--- Exercise instructions ---
For the entries below, repeat exactly each line starting with the one that contains "[by apply net_reports|]." and going on through the one that contains "apply reports_match_if. rewrite andb_true_iff, negb_true_iff.", and no others.

Collected data
=====
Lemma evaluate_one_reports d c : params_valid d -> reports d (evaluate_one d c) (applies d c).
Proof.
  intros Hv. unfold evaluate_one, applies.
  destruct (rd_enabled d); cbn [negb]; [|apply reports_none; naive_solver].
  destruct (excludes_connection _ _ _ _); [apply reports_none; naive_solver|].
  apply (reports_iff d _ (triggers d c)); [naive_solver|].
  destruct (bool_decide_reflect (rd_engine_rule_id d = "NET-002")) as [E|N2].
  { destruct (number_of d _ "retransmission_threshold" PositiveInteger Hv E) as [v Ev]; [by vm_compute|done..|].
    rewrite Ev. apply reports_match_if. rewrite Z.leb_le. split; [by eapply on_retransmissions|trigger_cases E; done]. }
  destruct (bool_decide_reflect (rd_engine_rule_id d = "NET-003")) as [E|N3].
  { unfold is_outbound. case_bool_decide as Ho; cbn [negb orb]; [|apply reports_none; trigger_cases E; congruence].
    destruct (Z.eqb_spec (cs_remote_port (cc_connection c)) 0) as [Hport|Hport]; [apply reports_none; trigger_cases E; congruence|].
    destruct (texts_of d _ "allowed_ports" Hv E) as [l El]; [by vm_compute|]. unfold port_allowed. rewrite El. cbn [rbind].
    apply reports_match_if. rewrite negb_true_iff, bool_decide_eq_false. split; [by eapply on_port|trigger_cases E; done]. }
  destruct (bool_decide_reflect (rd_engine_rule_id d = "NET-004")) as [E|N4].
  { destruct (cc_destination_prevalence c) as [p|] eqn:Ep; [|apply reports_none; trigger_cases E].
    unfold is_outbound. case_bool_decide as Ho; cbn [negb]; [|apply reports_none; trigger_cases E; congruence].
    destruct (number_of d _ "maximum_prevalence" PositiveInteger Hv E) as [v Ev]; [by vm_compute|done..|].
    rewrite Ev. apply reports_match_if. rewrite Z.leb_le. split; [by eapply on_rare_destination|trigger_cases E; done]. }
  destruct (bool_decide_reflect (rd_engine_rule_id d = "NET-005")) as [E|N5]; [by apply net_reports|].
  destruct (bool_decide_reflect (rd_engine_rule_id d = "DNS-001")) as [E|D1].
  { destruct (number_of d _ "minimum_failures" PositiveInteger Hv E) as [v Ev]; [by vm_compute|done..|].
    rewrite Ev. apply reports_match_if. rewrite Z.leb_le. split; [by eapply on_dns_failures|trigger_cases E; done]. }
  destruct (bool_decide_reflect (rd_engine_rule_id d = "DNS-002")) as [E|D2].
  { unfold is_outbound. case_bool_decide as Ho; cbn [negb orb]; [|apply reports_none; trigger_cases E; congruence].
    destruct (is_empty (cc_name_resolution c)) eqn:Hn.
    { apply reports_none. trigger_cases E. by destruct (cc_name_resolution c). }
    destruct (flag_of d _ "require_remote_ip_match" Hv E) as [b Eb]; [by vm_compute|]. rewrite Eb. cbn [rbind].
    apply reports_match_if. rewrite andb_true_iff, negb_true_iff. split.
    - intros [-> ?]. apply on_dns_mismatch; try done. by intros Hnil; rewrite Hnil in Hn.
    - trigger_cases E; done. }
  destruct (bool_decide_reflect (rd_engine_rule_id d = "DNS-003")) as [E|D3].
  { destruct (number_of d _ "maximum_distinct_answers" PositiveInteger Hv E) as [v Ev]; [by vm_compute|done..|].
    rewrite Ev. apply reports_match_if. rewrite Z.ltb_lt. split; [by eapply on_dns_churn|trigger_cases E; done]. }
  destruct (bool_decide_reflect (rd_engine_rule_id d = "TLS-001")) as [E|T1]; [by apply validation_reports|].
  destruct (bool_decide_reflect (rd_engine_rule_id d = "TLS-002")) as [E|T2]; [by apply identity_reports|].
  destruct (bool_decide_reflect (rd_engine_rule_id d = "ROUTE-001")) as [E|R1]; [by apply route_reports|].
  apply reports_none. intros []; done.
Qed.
=====
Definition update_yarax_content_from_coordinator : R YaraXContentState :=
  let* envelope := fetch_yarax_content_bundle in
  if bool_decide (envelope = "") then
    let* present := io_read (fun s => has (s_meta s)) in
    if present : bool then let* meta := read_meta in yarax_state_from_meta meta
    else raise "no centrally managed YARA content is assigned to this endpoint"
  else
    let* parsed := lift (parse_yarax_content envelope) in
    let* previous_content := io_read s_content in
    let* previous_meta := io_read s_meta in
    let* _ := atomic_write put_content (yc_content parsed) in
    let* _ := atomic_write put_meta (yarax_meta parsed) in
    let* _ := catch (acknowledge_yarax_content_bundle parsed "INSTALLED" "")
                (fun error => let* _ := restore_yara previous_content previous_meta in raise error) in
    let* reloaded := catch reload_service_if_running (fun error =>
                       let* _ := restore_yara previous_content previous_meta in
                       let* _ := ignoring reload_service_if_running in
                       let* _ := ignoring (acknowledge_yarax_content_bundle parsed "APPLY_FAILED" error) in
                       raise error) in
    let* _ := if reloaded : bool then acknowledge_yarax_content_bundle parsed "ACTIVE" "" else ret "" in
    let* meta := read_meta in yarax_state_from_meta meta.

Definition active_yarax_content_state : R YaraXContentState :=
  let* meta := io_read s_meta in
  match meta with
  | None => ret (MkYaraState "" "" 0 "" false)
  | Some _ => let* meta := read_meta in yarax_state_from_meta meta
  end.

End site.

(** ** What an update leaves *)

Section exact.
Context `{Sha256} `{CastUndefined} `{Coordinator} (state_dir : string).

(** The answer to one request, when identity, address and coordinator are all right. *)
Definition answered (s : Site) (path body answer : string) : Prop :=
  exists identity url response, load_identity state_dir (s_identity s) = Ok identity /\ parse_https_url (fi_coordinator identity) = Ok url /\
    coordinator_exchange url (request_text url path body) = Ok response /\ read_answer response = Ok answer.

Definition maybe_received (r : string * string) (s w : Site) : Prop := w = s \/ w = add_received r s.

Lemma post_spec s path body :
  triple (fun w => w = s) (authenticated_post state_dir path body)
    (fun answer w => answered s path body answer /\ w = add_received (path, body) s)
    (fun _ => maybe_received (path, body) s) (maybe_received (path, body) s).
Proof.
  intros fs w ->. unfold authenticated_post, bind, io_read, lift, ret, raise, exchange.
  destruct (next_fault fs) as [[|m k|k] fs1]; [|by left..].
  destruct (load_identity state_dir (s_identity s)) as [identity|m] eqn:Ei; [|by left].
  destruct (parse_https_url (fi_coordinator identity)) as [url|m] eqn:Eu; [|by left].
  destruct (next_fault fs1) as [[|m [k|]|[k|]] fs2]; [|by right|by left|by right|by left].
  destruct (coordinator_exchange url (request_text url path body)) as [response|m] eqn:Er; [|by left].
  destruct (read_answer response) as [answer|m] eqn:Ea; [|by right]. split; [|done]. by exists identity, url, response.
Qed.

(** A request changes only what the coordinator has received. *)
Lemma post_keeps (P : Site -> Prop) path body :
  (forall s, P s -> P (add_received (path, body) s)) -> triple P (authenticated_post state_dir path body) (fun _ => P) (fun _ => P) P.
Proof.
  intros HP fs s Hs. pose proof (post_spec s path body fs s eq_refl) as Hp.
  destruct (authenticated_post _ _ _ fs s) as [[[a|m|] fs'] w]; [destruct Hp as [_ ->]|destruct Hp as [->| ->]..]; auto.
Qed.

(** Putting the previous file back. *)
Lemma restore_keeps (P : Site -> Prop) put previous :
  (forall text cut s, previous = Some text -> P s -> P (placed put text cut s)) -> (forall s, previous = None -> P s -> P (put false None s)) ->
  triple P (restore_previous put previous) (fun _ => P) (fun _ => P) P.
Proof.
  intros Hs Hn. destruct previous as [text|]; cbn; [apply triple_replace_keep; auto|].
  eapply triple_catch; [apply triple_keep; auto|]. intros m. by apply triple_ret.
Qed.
=====
--- Answer for this exercise ---
  destruct (bool_decide_reflect (rd_engine_rule_id d = "NET-005")) as [E|N5]; [by apply net_reports|].
  destruct (bool_decide_reflect (rd_engine_rule_id d = "DNS-001")) as [E|D1].
  { destruct (number_of d _ "minimum_failures" PositiveInteger Hv E) as [v Ev]; [by vm_compute|done..|].
    rewrite Ev. apply reports_match_if. rewrite Z.leb_le. split; [by eapply on_dns_failures|trigger_cases E; done]. }
  destruct (bool_decide_reflect (rd_engine_rule_id d = "DNS-002")) as [E|D2].
  { unfold is_outbound. case_bool_decide as Ho; cbn [negb orb]; [|apply reports_none; trigger_cases E; congruence].
    destruct (is_empty (cc_name_resolution c)) eqn:Hn.
    { apply reports_none. trigger_cases E. by destruct (cc_name_resolution c). }
    destruct (flag_of d _ "require_remote_ip_match" Hv E) as [b Eb]; [by vm_compute|]. rewrite Eb. cbn [rbind].
    apply reports_match_if. rewrite andb_true_iff, negb_true_iff. split.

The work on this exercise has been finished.